Las sesiones de espiritismo atrajeron a muchos personajes ilustres de la época que deseaban ser partícipes de aquél fenómeno tan popular. Algunos de ellos se acercaron con curiosidad y respeto, pero otros se dedicaron a desenmascarar diferentes fraudes como el ilusionista Houdini. Incluso Ramón y Cajal estuvo a punto de sacar un libro acerca de sus investigaciones en el ámbito del espiritismo. Según se dice, en este escrito no publicado exponía su conclusión sobre el tema: No hay nada más que superchería. Hubiera sido fantástico leer esta obra perdida que seguro hubiera aportado muchos datos interesantes sobre la naturaleza de estos fenómenos.

Santiago Ramón y Cajal escribía…

«(..)decepción dolorosa al considerar que el tan decantado cerebro humano, la obra maestra de la creación, adolece del enorme defecto de la sugestión; defecto en cuya virtud, hasta la más excelsa inteligencia puede, en ocasiones, convertirse por ministerio de hábiles sugestionadores, conscientes o inconscientes (oradores, políticos, guerreros, apóstoles, etc.), en humilde y pasivo instrumento de delirios, ambiciones o codicias”.

Sobre los experimentos de sugestión

El Ilustre Santiago Ramón y Cajal en el blog de Irina Kepler

Se ha documentado que a estas sesiones de espiritismo llegaron a acudir personalidades tales como Graham Bell, Edison, Marconi e incluso el escritor Arthur Conan Doyle – al que dedicaré un post más adelante porque tiene tela el amigo-. Para mi gusto, el hecho de que muchos de estos personajes fueran pioneros en su campo no es casualidad. Hablamos de personas con la mente abierta, dispuestos a afrontar nuevos paradigmas y curiosos ante lo nuevo (y no miedosos, como gran parte de la sociedad).

Algo que no se puede discutir es el camino que estas prácticas abrieron en el terreno de la psicología. Diversos autores coinciden en que este curioso periodo en el que la ciencia se acercó al más escandaloso lado espiritual supuso un cambio de visión en el objetivo del estudio de la mente humana.

Personalidades en la época de las sesiones de espiritismo

El espiritista Allan Kardec – padre de la doctrina espírita-.

La médium Hélène Smith – descubierta como farsante-.

La espiritista Agustina González «La Zapatera» -conocida en territorio español-.

La médium Eusapia Palladino – descubierta como farsante-.

La médium Cora L.V. Scott – presumida como médium auténtica-.

El ocultista Aleister Crowley – fundador de la religión de Thelema-.

Resumiendo…

Hoy en día todavía existe cierta reticencia a este mundo de los llamados médiums o personas con dones especiales y la gran mayoría son tildados de fraudes -lo cual es cierto, hay muchísimo estafador-.

Sin embargo, siempre ha habido personas que afirman estar en contacto con los muertos, independientemente de su cultura o procedencia.
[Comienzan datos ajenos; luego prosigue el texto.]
(** [fullfact]: the rows of the matrix [H].  Its entries are the level
    numbers, which numpy stores as doubles.  For an empty list the product
    is the double [1.0], which [np.zeros] refuses as a dimension. *)
Definition fullfact (levels : list Z) : result (list (list Z)) :=
  match levels with
  | [] => Raise (TypeError
            "'numpy.float64' object cannot be interpreted as an integer")
  | _ =>
      let nb_lines := np_prod levels in
      if nb_lines <? 0
      then Raise (ValueError "negative dimensions are not allowed")
      else
        (let? columns := fullfact_columns levels nb_lines 1 nb_lines in
         Ok (map (fun r => map (fun column => nth r column 0) columns)
                 (seq 0 (Z.to_nat nb_lines))))%result
  end.

(** Row [r] of a full factorial design, counted in the mixed radix of the
    levels, the first factor varying fastest. *)
Fixpoint mixed_radix (levels : list Z) (r : Z) : list Z :=
  match levels with
  | [] => []
  | l :: levels' => r mod l :: mixed_radix levels' (r / l)
  end.

(** ** The methods of [SolventEvolutionaryOptimization] *)

(** Python's [Random]: the raw numbers it will still produce. *)
Definition PyRandom : Type := nat -> Z.

(** [random.randint(a, b)]: [a] plus a number below the width [b + 1 - a],
    here the next raw number reduced modulo the width; an empty range
    raises. *)
Definition randint (a b : Z) (random : PyRandom) : result Z * PyRandom :=
  let width := b + 1 - a in
  if width <=? 0
  then (Raise (ValueError "empty range for randrange()"), random)
  else (Ok (a + random 0%nat mod width), fun k => random (S k)).

(** Subscription of an array or a list by an integer: a negative index
    counts from the end. *)
Definition item {A} (l : list A) (k : Z) : result A :=
  let n := Z.of_nat (List.length l) in
  if ((0 <=? k) && (k <? n))%bool then getitem l (Z.to_nat k)
  else if ((- n <=? k) && (k <? 0))%bool then getitem l (Z.to_nat (n + k))
  else Raise (IndexError "index is out of bounds").

(** The module defines no [experiment]: the name the evaluator calls is
    unbound. *)
Definition experiment (c : cas) (solvent_ds : pyobj)
  : result (float * float) :=
  Raise (NameError "name 'experiment' is not defined").

(** [_generator]: one candidate, a list of one index. *)
Definition _generator (self : SolventEvolutionaryOptimization)
    (random : PyRandom) : result (list Z) * PyRandom :=
  let '(k, random') :=
    randint 1 (Z.of_nat (List.length (seo_cas_numbers self))) random in
  ((let? k := k in Ok [k])%result, random').

(** The loop of [_evaluator], with the fitness list and the list
    [solvents_evaluated] as they stand. *)
Fixpoint _evaluator_loop (self : SolventEvolutionaryOptimization)
    (candidates : list (list Z)) (fitness : list (float * float))
    (solvents_evaluated : list cas)
  : result (list (float * float) * list cas) :=
  match candidates with
  | [] => Ok (fitness, solvents_evaluated)
  | index :: candidates' =>
      (let? k := getitem index 0 in
       let? c := item (seo_cas_numbers self) k in
       let? (conversion, de) := experiment c (seo_solvent_ds self) in
       _evaluator_loop self candidates' (fitness ++ [(conversion, de)])
                       (solvents_evaluated ++ [c]))%result
  end.

(** [_evaluator]: the fitness of the candidates, and the updated list of
    evaluated solvents. *)
Definition _evaluator (self : SolventEvolutionaryOptimization)
    (candidates : list (list Z))
  : result (list (float * float) * list cas) :=
  _evaluator_loop self candidates [] (seo_solvents_evaluated self).

(** ** The sweep over the parameters: [repeat_test] *)

(** One dictionary of the list [designs]. *)
Record design : Type := mk_design {
  d_normalize_inputs : bool;
  d_normalize_outputs : bool;
  d_batch_size : Z;
  d_design_criterion : string;
  d_num_initial_experiments : Z
}.

Module params.
Definition normalize_inputs : list bool := [false; true].
Definition normalize_outputs : list bool := [false; true].
Definition batch_size : list Z := [4; 8].
Definition design_criterion : list string := ["center"; "maximin"]%string.
Definition num_initial_experiments : list Z := [4; 8; 16].
End params.

(** The levels, in the order of the keys of [params]. *)
Definition levels : list Z :=
  [ Z.of_nat (List.length params.normalize_inputs);
    Z.of_nat (List.length params.normalize_outputs);
    Z.of_nat (List.length params.batch_size);
    Z.of_nat (List.length params.design_criterion);
    Z.of_nat (List.length params.num_initial_experiments) ].

(** The dictionary built from one row of the design matrix.  The rows of
    [fullfact levels] have one entry per key; a shorter row would leave keys
    out, which shows as a [KeyError] when they are read. *)
Definition design_of_row (d : list Z) : result design :=
  match d with
  | i1 :: i2 :: i3 :: i4 :: i5 :: _ =>
      (let? ni := item params.normalize_inputs i1 in
       let? no := item params.normalize_outputs i2 in
       let? b := item params.batch_size i3 in
       let? crit := item params.design_criterion i4 in
       let? init := item params.num_initial_experiments i5 in
       Ok (mk_design ni no b crit init))%result
  | _ => Raise (KeyError "num_initial_experiments")
  end.

(** A list comprehension of a computation that can raise. *)
Fixpoint map_result {A B} (f : A -> result B) (l : list A)
  : result (list B) :=
  match l with
  | [] => Ok []
  | a :: l' => (let? b := f a in
                let? bs := map_result f l' in Ok (b :: bs))%result
  end.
Incluso hay casos de gente que no se presume como médium ni muchísimo menos afirma tener un don y en algún momento ha tenido una experiencia que se escapa a una explicación puramente científica. Para mi gusto, afirmar con rotundidad que tales sucesos no existen o son superchería de estafadores es precipitarse un poco. Dime, tú que lees, ¿nunca has conocido a nadie con algún duende o don especial que ni alardeaba ni cobraba por tenerlo? ¿Nunca te ha sucedido nada que no pudieras explicar con los métodos científicos? Sería fascinante que la ciencia volviera a interesarse por todas estas personas y sus capacidades y pudiéramos comenzar a resolver el misterio de la mente humana y su verdadero poder.